== Study material ==

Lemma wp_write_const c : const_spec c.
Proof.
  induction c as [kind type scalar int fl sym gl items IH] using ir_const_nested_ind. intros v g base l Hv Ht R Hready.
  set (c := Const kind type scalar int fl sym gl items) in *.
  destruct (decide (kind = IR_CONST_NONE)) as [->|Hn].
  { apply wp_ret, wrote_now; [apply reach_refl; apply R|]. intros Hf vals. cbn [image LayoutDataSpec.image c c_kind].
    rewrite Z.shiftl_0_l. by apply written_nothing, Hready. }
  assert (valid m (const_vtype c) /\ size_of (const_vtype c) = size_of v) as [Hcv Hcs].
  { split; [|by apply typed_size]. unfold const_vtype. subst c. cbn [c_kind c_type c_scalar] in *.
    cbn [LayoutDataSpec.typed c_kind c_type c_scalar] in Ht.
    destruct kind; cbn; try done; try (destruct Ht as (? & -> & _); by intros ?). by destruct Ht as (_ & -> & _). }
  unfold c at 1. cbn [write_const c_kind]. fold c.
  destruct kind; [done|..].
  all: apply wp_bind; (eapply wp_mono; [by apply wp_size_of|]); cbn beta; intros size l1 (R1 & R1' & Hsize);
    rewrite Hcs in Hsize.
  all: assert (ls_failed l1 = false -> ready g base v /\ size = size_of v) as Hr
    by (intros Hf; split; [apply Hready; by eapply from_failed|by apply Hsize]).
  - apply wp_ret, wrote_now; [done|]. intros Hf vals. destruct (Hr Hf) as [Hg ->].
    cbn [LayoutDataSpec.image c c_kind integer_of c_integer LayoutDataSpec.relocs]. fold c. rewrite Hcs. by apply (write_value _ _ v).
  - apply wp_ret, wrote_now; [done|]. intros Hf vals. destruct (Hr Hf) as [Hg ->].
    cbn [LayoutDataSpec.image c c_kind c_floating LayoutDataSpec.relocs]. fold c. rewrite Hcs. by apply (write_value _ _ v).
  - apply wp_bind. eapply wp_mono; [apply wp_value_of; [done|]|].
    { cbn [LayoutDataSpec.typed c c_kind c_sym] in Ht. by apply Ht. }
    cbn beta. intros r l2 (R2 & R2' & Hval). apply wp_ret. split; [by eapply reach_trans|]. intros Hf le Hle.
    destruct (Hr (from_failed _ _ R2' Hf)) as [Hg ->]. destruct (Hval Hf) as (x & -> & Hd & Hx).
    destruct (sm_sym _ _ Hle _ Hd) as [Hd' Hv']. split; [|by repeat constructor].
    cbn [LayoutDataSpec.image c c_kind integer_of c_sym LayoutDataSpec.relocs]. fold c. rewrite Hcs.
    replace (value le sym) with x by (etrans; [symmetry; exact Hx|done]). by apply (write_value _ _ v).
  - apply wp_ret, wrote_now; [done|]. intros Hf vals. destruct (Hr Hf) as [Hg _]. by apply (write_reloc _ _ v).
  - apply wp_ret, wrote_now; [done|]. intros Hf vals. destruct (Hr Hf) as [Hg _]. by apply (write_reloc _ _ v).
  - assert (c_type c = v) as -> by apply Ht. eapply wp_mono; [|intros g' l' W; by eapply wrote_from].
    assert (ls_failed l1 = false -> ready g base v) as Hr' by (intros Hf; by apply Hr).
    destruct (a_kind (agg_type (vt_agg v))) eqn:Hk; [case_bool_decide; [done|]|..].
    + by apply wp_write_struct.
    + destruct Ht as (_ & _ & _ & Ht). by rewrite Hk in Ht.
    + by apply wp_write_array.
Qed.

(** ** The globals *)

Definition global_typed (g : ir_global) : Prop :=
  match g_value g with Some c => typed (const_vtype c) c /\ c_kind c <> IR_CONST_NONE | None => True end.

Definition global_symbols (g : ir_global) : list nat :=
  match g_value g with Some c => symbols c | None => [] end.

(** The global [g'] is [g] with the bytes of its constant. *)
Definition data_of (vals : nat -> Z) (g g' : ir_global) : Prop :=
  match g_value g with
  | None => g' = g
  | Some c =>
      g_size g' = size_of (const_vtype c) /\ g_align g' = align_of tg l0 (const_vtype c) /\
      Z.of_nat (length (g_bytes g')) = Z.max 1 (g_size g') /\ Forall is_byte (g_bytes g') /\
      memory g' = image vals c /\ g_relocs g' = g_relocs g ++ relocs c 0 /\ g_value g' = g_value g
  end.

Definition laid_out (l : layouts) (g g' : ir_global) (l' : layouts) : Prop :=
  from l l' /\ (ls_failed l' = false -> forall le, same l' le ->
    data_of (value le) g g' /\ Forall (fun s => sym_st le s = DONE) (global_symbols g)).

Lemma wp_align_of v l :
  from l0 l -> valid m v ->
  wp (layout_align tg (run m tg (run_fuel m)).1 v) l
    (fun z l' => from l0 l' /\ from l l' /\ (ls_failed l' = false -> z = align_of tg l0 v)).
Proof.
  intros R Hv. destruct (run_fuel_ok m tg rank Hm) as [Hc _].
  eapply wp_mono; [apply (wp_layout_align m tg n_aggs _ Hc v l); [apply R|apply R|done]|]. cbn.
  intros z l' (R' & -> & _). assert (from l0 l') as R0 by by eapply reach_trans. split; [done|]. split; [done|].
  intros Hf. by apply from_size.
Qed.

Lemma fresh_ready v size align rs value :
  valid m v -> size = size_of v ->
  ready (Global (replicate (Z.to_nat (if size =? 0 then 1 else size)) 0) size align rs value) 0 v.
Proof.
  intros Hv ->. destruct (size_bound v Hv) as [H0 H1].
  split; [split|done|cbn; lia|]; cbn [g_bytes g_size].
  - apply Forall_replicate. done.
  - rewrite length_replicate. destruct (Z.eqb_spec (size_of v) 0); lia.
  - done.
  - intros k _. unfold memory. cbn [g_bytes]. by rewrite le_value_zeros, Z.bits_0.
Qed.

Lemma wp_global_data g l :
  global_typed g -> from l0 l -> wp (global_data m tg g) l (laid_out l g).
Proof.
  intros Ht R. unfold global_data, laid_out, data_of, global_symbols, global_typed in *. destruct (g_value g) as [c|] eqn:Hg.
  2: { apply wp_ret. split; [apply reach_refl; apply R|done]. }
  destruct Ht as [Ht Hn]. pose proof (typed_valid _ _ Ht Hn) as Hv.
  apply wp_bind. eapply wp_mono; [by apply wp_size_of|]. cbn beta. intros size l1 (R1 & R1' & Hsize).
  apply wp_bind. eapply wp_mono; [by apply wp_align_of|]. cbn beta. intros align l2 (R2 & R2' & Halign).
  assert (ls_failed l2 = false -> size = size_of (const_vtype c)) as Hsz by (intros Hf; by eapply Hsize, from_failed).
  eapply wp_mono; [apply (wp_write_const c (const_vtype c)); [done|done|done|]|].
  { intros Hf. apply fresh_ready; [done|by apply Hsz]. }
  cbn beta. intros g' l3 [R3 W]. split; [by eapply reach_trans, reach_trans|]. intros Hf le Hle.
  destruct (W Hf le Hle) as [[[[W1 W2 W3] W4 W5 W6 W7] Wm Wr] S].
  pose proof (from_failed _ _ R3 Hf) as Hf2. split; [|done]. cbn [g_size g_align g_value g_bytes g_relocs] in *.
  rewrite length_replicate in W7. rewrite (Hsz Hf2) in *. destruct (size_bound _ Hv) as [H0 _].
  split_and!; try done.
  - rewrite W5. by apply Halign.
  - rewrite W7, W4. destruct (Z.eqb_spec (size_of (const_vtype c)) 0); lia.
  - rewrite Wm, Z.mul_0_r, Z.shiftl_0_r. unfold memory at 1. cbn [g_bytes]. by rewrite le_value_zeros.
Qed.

===
== Study material ==

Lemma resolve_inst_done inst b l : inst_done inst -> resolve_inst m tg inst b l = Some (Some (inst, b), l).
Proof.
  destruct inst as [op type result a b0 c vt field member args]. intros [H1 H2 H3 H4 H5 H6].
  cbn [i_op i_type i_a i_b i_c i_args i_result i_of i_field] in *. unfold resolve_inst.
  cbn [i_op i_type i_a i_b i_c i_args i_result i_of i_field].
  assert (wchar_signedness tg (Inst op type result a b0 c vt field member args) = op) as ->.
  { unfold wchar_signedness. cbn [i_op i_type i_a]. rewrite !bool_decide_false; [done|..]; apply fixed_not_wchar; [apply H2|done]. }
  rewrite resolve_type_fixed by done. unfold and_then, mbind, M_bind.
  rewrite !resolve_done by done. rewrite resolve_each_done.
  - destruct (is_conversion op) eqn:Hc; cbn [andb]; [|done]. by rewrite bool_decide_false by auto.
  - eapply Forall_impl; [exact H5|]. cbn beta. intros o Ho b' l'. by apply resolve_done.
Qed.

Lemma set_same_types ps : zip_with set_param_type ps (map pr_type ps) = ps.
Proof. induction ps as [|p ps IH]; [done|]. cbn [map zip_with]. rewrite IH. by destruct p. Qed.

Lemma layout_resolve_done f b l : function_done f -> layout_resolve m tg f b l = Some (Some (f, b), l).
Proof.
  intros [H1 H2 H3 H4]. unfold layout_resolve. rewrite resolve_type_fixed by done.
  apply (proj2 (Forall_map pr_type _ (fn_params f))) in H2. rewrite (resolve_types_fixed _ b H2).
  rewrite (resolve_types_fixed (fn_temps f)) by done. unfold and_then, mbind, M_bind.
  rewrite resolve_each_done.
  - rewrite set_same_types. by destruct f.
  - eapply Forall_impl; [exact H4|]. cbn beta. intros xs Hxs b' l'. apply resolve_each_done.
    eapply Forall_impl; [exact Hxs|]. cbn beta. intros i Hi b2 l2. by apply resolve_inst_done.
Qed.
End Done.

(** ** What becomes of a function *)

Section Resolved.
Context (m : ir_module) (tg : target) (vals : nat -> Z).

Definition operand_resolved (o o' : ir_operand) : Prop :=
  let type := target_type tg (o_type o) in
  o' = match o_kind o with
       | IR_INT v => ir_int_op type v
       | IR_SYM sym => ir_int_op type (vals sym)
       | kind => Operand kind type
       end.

===

- **Exercise brief**:
Whenever the word "Hsize" appears in a line of the listing, report that line.

- **Result**:
  all: apply wp_bind; (eapply wp_mono; [by apply wp_size_of|]); cbn beta; intros size l1 (R1 & R1' & Hsize);
    rewrite Hcs in Hsize.
    by (intros Hf; split; [apply Hready; by eapply from_failed|by apply Hsize]).
  apply wp_bind. eapply wp_mono; [by apply wp_size_of|]. cbn beta. intros size l1 (R1 & R1' & Hsize).
  assert (ls_failed l2 = false -> size = size_of (const_vtype c)) as Hsz by (intros Hf; by eapply Hsize, from_failed).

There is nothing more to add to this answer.